Sometimes I choose to not step out. Hiding is easier, safe it seems. The sun is too bright, I feel exposed, and I run back to my covering. It’s safe in here. My wounded self has been so wrapped up in that identity, it’s hard to throw it off . . . for will I lose a part of me?
Years ago I became new, Christ offering His life for mine. How could I not respond? His gift of sacrifice, forgiveness, eternity incomprehensible! I have known my shame and depravity. So for many years I walked with my burdens left behind, and my self somewhere, too, as I looked to and learned of the LORD, as I focused on others, their needs.

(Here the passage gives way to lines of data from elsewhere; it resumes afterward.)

Lemma solve_columns_finds (fuel : nat) :
  forall len operation k check_len,
    1 <= len <= maxlen words ->
    default_operation operation = "+" \/ default_operation operation = "*" ->
    counting callback k ->
    List.length words < fuel ->
    (forall m',
        within s m' -> bound_upto words len m' ->
        check_equal other power words (default_operation operation)
                    (default_check_len check_len len) m' = Return true
        /\ forall e p, finds P (k m' e p)) ->
    (forall len' m', len' <> 0 -> within s m' -> bound_upto words len' m' ->
                     check_equal other power words (default_operation operation) len' m'
                     = Return true) ->
    finds P (solve_columns other power fuel words operation k len [] check_len).
Proof.
  assert (L : forall len m, List.length words < fuel -> missing_count words len m < fuel).
  { intros len m H. pose proof (missing_count_le words len m). lia. }
  induction len as [|len IH]; intros operation k check_len Hlen Hop Hk Hf Hcb Hwin; [lia|].
  rewrite solve_columns_eq.
  destruct len as [|len].
  - rewrite pending_small by lia.
    apply do_layer_finds; auto.
    + now rewrite default_operation_idem.
    + intros c v [].
    + rewrite default_operation_idem, default_check_len_idem.
      intros m' Hw _ Hnone. apply Hcb; [assumption|].
      intros j c Hj Hin. replace j with 1 in Hin by lia.
      apply (@missing_letter_none words 1 m' c); auto.
  - rewrite pending_start by lia.
    apply IH; auto.
    + lia.
    + now rewrite default_operation_idem.
    + intros m' e p.
      destruct (@do_layer_counts other power words callback words_not_nil fuel
                  (default_operation operation) (S (S len)) m' k
                  (default_check_len check_len (S (S len))))
        as [cs [v [H1 H2]]]; auto.
      { now rewrite default_operation_idem. }
      exists cs, v. split; [assumption|]. intros Hex. unfold counted, isNaN.
      now rewrite (H2 Hex).
    + rewrite default_operation_idem. intros m' Hw Hb. split.
      * unfold default_check_len. cbn [Nat.eqb]. apply Hwin; auto.
      * intros _ _. apply do_layer_finds; auto.
        -- now rewrite default_operation_idem.
        -- rewrite default_operation_idem, default_check_len_idem.
           intros m'' Hw' Hext Hnone. apply Hcb; [assumption|].
           intros j c Hj Hin.
           destruct (Nat.eq_dec j (S (S len))) as [->|Hne].
           ++ apply (@missing_letter_none words (S (S len)) m'' c); auto.
           ++ apply Hext, (Hb j c); [lia|assumption].
    + rewrite default_operation_idem. exact Hwin.
Qed.
End Finds.
(** * Finite differences, regularizers, smoothers and Runge-Kutta integrators

    A shallow embedding of the numerical core of the registration code
    ([finite_differences.py], [pyreg/regularizer_factory.py],
    [pyreg/smoother_factory.py], [pyreg/rungekutta_integrators.py]).

    Conventions of the embedding:
    - floating-point numbers are read as real numbers ([R]), so every
      statement below is about exact arithmetic;
    - a dense array is its shape together with the value stored at each
      index tuple; only the values at in-range index tuples are meaningful;
    - a Python exception is a value of [exn], and a function that may raise
      returns a [result];
    - an object with mutable attributes is a record that is passed in and
      returned (explicit state passing). *)

From Stdlib Require Import String Reals List ZArith Lia Lra Bool Arith.
Import ListNotations.

Open Scope R_scope.

(** ** Exceptions and results *)

Inductive exn : Type :=
| ValueError (msg : string)
| IndexError
| NameError (name : string)
| AssertionError
| TypeError
| ExternalError (origin : string).

Inductive result (A : Type) : Type :=
| Ok (a : A)
| Raise (e : exn).

Arguments Ok {A} a.
Arguments Raise {A} e.

Definition bind {A B : Type} (c : result A) (k : A -> result B) : result B :=
  match c with
  | Ok a => k a
  | Raise e => Raise e
  end.

Declare Scope result_scope.
Delimit Scope result_scope with result.
Notation "x <- c ;; k" := (bind c (fun x => k))
  (at level 100, c at next level, right associativity) : result_scope.
Open Scope result_scope.

Definition is_ok {A : Type} (c : result A) : bool :=
  match c with Ok _ => true | Raise _ => false end.

(** [for x in xs: s = body(x, s)], stopping at the first exception. *)
Fixpoint for_each {A S : Type} (xs : list A) (body : A -> S -> result S) (s : S)
  : result S :=
  match xs with
  | [] => Ok s
  | x :: rest => s' <- body x s ;; for_each rest body s'
  end.

(** Python's [range(0, n)] for an integer [n]: empty when [n <= 0]. *)
Definition range (n : Z) : list nat := seq 0 (Z.to_nat n).

(** A Python index [k] into a sequence of length [n]: negative indices count
    from the end, anything outside [-n .. n-1] raises [IndexError]. *)
Definition norm_index (n : nat) (k : Z) : result nat :=
  if (0 <=? k)%Z then
    if (k <? Z.of_nat n)%Z then Ok (Z.to_nat k) else Raise IndexError
  else
    if (- Z.of_nat n <=? k)%Z then Ok (Z.to_nat (Z.of_nat n + k)) else Raise IndexError.

(** ** Dense arrays *)

Module NDArray.

Definition index := list nat.

Record ndarray : Type := mkArr { shape : list nat; data : index -> R }.

Definition ndim (a : ndarray) : nat := length (shape a).

Definition zeros (sz : list nat) : ndarray := mkArr sz (fun _ => 0).

Definition clone (a : ndarray) : ndarray := mkArr (shape a) (data a).

Definition axis_len (ax : nat) (a : ndarray) : nat := nth ax (shape a) 0%nat.

Definition axis_get (ax : nat) (i : index) : nat := nth ax i 0%nat.

Fixpoint axis_set (ax k : nat) (i : index) : index :=
  match i with
  | [] => []
  | j :: r => match ax with
              | O => k :: r
              | S ax' => j :: axis_set ax' k r
              end
  end.
(** ** Stored text parses *)

Lemma parsable_assoc k kvs v :
  forallb (fun kv => parsable (snd kv)) kvs = true ->
  assoc k kvs = Some v -> parsable v = true.
Proof.
  induction kvs as [|[k' x] kvs IH]; cbn [assoc forallb snd];
    [intros _ H; discriminate H|].
  intros Hall. apply andb_prop in Hall. destruct Hall as [Hx Hall].
  destruct (jsstring_eqb k k'); [intros H; injection H as <-; exact Hx|].
  apply IH. exact Hall.
Qed.

Lemma parsable_get_prop o name v :
  parsable o = true -> get_prop o name = Some v -> parsable v = true.
Proof.
  destruct o; cbn [get_prop]; try (intros _ H; discriminate H).
  cbn [parsable]. intros Hwf. apply andb_prop in Hwf.
  apply parsable_assoc. apply Hwf.
Qed.

Lemma run_parses_back E wallet var rqs : forall t,
  Forall parsed rqs -> Forall parses_back t ->
  Forall parses_back (run E wallet var rqs t).
Proof.
  induction rqs as [|rq rqs IH]; intros t Hrqs Ht; [exact Ht|].
  change (run E wallet var (rq :: rqs) t)
    with (run E wallet var rqs (table_of (serve E wallet var rq t))).
  inversion Hrqs as [|? ? Hrq Hrest]. subst.
  apply IH; [exact Hrest|].
  destruct (serve_step E wallet var rq t)
    as [-> | (now & v & utf8 & signer & _ & _ & _ & -> & _
              & req_body & -> & Hdata)];
    [exact Ht|].
  apply Forall_app. split; [exact Ht|].
  constructor; [|constructor].
  exists (reparsed v). cbn [new_row row_data].
  apply JSON_parse_reparsed.
  eapply parsable_get_prop; [exact Hrq | exact Hdata].
Qed.
(** * Alerting and credential-lifecycle subsystem of the audio encoder

    A shallow embedding of the Go package [notify]:

    - the Graph mail configuration helpers and the retrying mail client,
    - the silence notifier (per-channel sent flags, cached mail client),
    - the client-secret expiry checker, in its two revisions.

    Go strings are byte strings and are modelled as [string]; [int64]
    durations and instants are [Z] with the saturation of [Time.Sub] written
    out; a [float64] is a binary64 number with the operations of the
    standard library's [SpecFloat]; a [nil] error is [None]. *)

From Stdlib Require Import ZArith List String Ascii Bool Lia DecimalString.
From Stdlib Require SpecFloat.
From stdpp Require Import base list.
Import ListNotations.

#[local] Open Scope string_scope.
#[local] Open Scope list_scope.
#[local] Open Scope Z_scope.

(** String concatenation, as Go writes it with [+]. *)
#[local] Infix "+++" := String.append (at level 60, right associativity).

(** ** Go runtime helpers used by the package *)

Module Strings.

(** Encodings (UTF-8 bytes) of the runes for which [unicode.IsSpace] holds. *)
Definition spaceRunes : list (list nat) :=
  [ [9]; [10]; [11]; [12]; [13]; [32];
    [194; 133]; [194; 160];
    [225; 154; 128];
    [226; 128; 128]; [226; 128; 129]; [226; 128; 130]; [226; 128; 131];
    [226; 128; 132]; [226; 128; 133]; [226; 128; 134]; [226; 128; 135];
    [226; 128; 136]; [226; 128; 137]; [226; 128; 138];
    [226; 128; 168]; [226; 128; 169]; [226; 128; 175];
    [226; 129; 159];
    [227; 128; 128] ]%nat.

Definition bytesEqb (a b : list nat) : bool :=
  if decide (a = b) then true else false.

Definition isSpaceRune (bs : list nat) : bool :=
  existsb (bytesEqb bs) spaceRunes.

(** Width in bytes of the white-space rune that starts [s]; [0] if [s] does
    not start with one. *)
Definition spaceWidth (s : list nat) : nat :=
  if isSpaceRune (firstn 1 s) then 1
  else if isSpaceRune (firstn 2 s) then 2
  else if isSpaceRune (firstn 3 s) then 3
  else 0.

(** Width of the white-space rune that ends [s] (the rune
    [DecodeLastRuneInString] finds). *)
Definition spaceWidthEnd (s : list nat) : nat :=
  let r := rev s in
  if isSpaceRune (rev (firstn 1 r)) then 1
  else if isSpaceRune (rev (firstn 2 r)) then 2
  else if isSpaceRune (rev (firstn 3 r)) then 3
  else 0.

Fixpoint trimLeft (fuel : nat) (s : list nat) : list nat :=
  match fuel with
  | O => s
  | S fuel' =>
      match spaceWidth s with
      | O => s
      | w => trimLeft fuel' (skipn w s)
      end
  end.

Fixpoint trimRight (fuel : nat) (s : list nat) : list nat :=
  match fuel with
  | O => s
  | S fuel' =>
      match spaceWidthEnd s with
      | O => s
      | w => trimRight fuel' (firstn (length s - w) s)
      end
  end.

Definition bytes (s : string) : list nat :=
  map nat_of_ascii (list_ascii_of_string s).

Definition ofBytes (b : list nat) : string :=
  string_of_list_ascii (map ascii_of_nat b).

(** [strings.TrimSpace]: all leading and trailing white space removed. *)
Definition TrimSpace (s : string) : string :=
  let b := bytes s in
  let l := trimLeft (length b) b in
  ofBytes (trimRight (length l) l).

(** [strings.Split(s, sep)] for a one-byte separator: the substrings between
    the separators, [Count(s, sep) + 1] of them. *)
Fixpoint Split (sep : ascii) (s : string) : list string :=
  match s with
  | EmptyString => [EmptyString]
  | String c s' =>
      if Ascii.eqb c sep then EmptyString :: Split sep s'
      else match Split sep s' with
           | h :: t => String c h :: t
           | [] => [String c EmptyString]
           end
  end.

Definition isEmpty (s : string) : bool :=
  match s with EmptyString => true | _ => false end.

End Strings.

(** ** Errors

    [fmt.Errorf] builds either a plain error or, with the verb [%w], an error
    that wraps its operand; [errorText] is the message the method [Error()]
    returns and [Unwrap] the wrapped error, as [errors.Unwrap] returns it. *)

Inductive error : Type :=
| Errorf (msg : string)
| Wrapf (msg : string) (err : error).

Fixpoint errorText (e : error) : string :=
  match e with
  | Errorf msg => msg
  | Wrapf msg err => msg +++ ": " +++ errorText err
  end.

Definition Unwrap (e : error) : option error :=
  match e with
  | Errorf _ => None
  | Wrapf _ err => Some err
  end.

(** [fmt.Errorf("msg: %w", err)] where [err] may be the nil interface. *)
Definition ErrorfW (msg : string) (err : option error) : error :=
  match err with
  | Some e => Wrapf msg e
  | None => Errorf (msg +++ ": %!w(<nil>)")
  end.

(** The verb [%d] on a Go [int]. *)
Definition itoa (n : Z) : string :=
  NilZero.string_of_int (Z.to_int n).

(** Two's complement wrap-around of an [int64] operation. *)
Definition int64 (x : Z) : Z := (x + 2 ^ 63) mod 2 ^ 64 - 2 ^ 63.

(** [time.Duration] is a count of nanoseconds. *)
Definition Nanosecond : Z := 1.
Definition Second : Z := 1000000000 * Nanosecond.
Definition Hour : Z := 3600 * Second.

(** [float64]: IEEE 754 binary64, every operation rounded to the nearest
    value, ties to even. *)
Module Float64.

Import SpecFloat.

Definition float64 : Type := spec_float.

Definition prec : Z := 53.
Definition emax : Z := 1024.

(** The conversion [float64(n)] of an integer, and an integer constant in
    a [float64] expression. *)
Definition ofInt (n : Z) : float64 := binary_normalize prec emax n 0 false.

Definition add : float64 -> float64 -> float64 := SFadd prec emax.
Definition div : float64 -> float64 -> float64 := SFdiv prec emax.

(** The conversion [int(x)]: the fraction is discarded (towards zero). For
    a value that is not finite the language leaves the result to the
    implementation; amd64 gives the least [int64]. *)
Definition toInt (x : float64) : Z :=
  match x with
  | S754_zero _ => 0
  | S754_finite s m e =>
      let a := match e with
               | Zneg p => Z.shiftr (Zpos m) (Zpos p)
               | _ => Z.shiftl (Zpos m) e
               end in
      if s then - a else a
  | S754_infinity _ | S754_nan => - 2 ^ 63
  end.

(** The verb [%.1f]: the decimal with one digit after the point that is
    nearest to the exact value, ties to even. *)
Definition format1 (x : float64) : string :=
  match x with
  | S754_nan => "NaN"
  | S754_infinity s => if s then "-Inf" else "+Inf"
  | S754_zero s => (if s then "-" else "") +++ "0.0"
  | S754_finite s m e =>
      let tenths :=
        match e with
        | Zneg p =>
            let num := Zpos m * 10 in
            let den := 2 ^ Zpos p in
            let q := num / den in
            match 2 * (num mod den) ?= den with
            | Lt => q
            | Gt => q + 1
            | Eq => if Z.even q then q else q + 1
            end
        | _ => Zpos m * 10 * 2 ^ e
        end in
      (if s then "-" else "") +++ itoa (tenths / 10) +++ "."
      +++ itoa (tenths mod 10)
  end.

(** A value that is a zero or has the sign [s] ([true]: negative), and is
    not a NaN. *)
Definition signed (s : bool) (x : float64) : Prop :=
  match x with
  | S754_zero _ => True
  | S754_finite s' _ _ => s' = s
  | S754_infinity s' => s' = s
  | S754_nan => False
  end.

End Float64.

(** ** Graph mail configuration and client (graph.go) *)

Module Graph.

Definition graphBaseURL : string := "https://graph.microsoft.com/v1.0".
Definition graphScope : string := "https://graph.microsoft.com/.default".

Definition maxRetries : nat := 3.
Definition initialRetryWait : Z := 1 * Second.
Definition maxRetryWait : Z := 30 * Second.

(** [types.GraphConfig]: the fields the package reads. *)
Record GraphConfig : Type := {
  TenantID : string;
  ClientID : string;
  ClientSecret : string;
  FromAddress : string;
  Recipients : string
}.

(** [clientcredentials.Config] as the package fills it in. *)
Record Credentials : Type := {
  ccClientID : string;
  ccClientSecret : string;
  ccTokenURL : string;
  ccScopes : list string
}.

Definition credentialsOf (cfg : GraphConfig) : Credentials :=
  {| ccClientID := ClientID cfg;
     ccClientSecret := ClientSecret cfg;
     ccTokenURL := "https://login.microsoftonline.com/" +++ TenantID cfg
                   +++ "/oauth2/v2.0/token";
     ccScopes := [graphScope] |}.
(** The effect run again on the three shapes it has just drawn: the
    second run only styles. *)
Lemma second_run_witness :
  match syncShapes (E := Reference.engine) (T := Reference.leaflet)
          [f3; f1; f2] (layersAfter [f3; f1; f2]) with
  | Return (_, ops2) => forallb isStyle ops2 = true
  | Throw _ => False
  end.
Proof.
  destruct (syncShapes _ (layersAfter _)) as [[lm2 ops2]|e] eqn:Hsecond;
    [|vm_compute in Hsecond; discriminate Hsecond].
  destruct (syncShapes (E := Reference.engine) (T := Reference.leaflet) [f3; f1; f2] ∅)
    as [[lm1 ops1]|e] eqn:Hfirst; [|vm_compute in Hfirst; discriminate Hfirst].
  assert (Hlm1 : layersAfter [f3; f1; f2] = lm1).
  { unfold layersAfter. by rewrite Hfirst. }
  rewrite Hlm1 in Hsecond.
  apply (syncShapes_second_run_only_styles (E := Reference.engine) (T := Reference.leaflet)
           [f3; f1; f2] ∅ lm1 lm2 ops1 ops2).
  - repeat constructor; vm_compute; reflexivity.
  - repeat constructor; vm_compute; reflexivity.
  - distinct_strings.
  - exact Hfirst.
  - exact Hsecond.
Defined.
Lemma addTodo_failure_is_alerted (now : Z) (c : Supabase.Conn)
    (e : Supabase.PostgrestError) (w : World) :
  trim (inputText w) <> [] ->
  Supabase.fault c = Some e ->
  console (addTodo now c w)
  = console w ++ [("❌ 添加任务失败:", Supabase.message e)] /\
  alerts (addTodo now c w) = alerts w ++ ["添加失败，请重试"] /\
  todos (addTodo now c w) = todos w /\
  inputText (addTodo now c w) = inputText w.
Proof. intros Ht Hc. rewrite (addTodo_failed now c e w Ht Hc). done. Qed.

Lemma update_failure_is_only_logged (now : Z) (c cf : Supabase.Conn)
    (e : Supabase.PostgrestError) (id : string) (b : bool) (w : World) :
  Supabase.fault c = Some e ->
  console (toggleTodo now c cf id b w)
  = console w ++ [("❌ 更新任务失败:", Supabase.message e)] /\
  alerts (toggleTodo now c cf id b w) = alerts w /\
  console (deleteTodo now c cf id w)
  = console w ++ [("❌ 删除任务失败:", Supabase.message e)] /\
  alerts (deleteTodo now c cf id w) = alerts w.
Proof.
  intros Hc.
  rewrite (toggleTodo_failed _ _ _ e _ _ _ Hc),
          (deleteTodo_failed _ _ _ e _ _ Hc). done.
Qed.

One day it came as a quiet thundering roar, the need to visit self once more. And I began to explore me . . . who is that girl again? Perhaps it would have been easier just to forget, walk on, leave me behind. But I did not. Like with my shadow tethered well, I picked up self to start again. And so began internal work, the thinking deep, the wondering. Examining the where’s and why’s, unveiling depths of suffering. I truly do not wish to dwell in there, but let God’s light bring to life the healing needed for parts of me that have been wounded, are not right. That just do not understand.
I hope that is not selfishness. I’d rather hope by example to invite others into freedom, too, as they find it’s safe to lean into the truth of who they really are, with the LORD to guide them through; even through those darkest valleys of their soul, those awful awful places one fears and chooses to avoid.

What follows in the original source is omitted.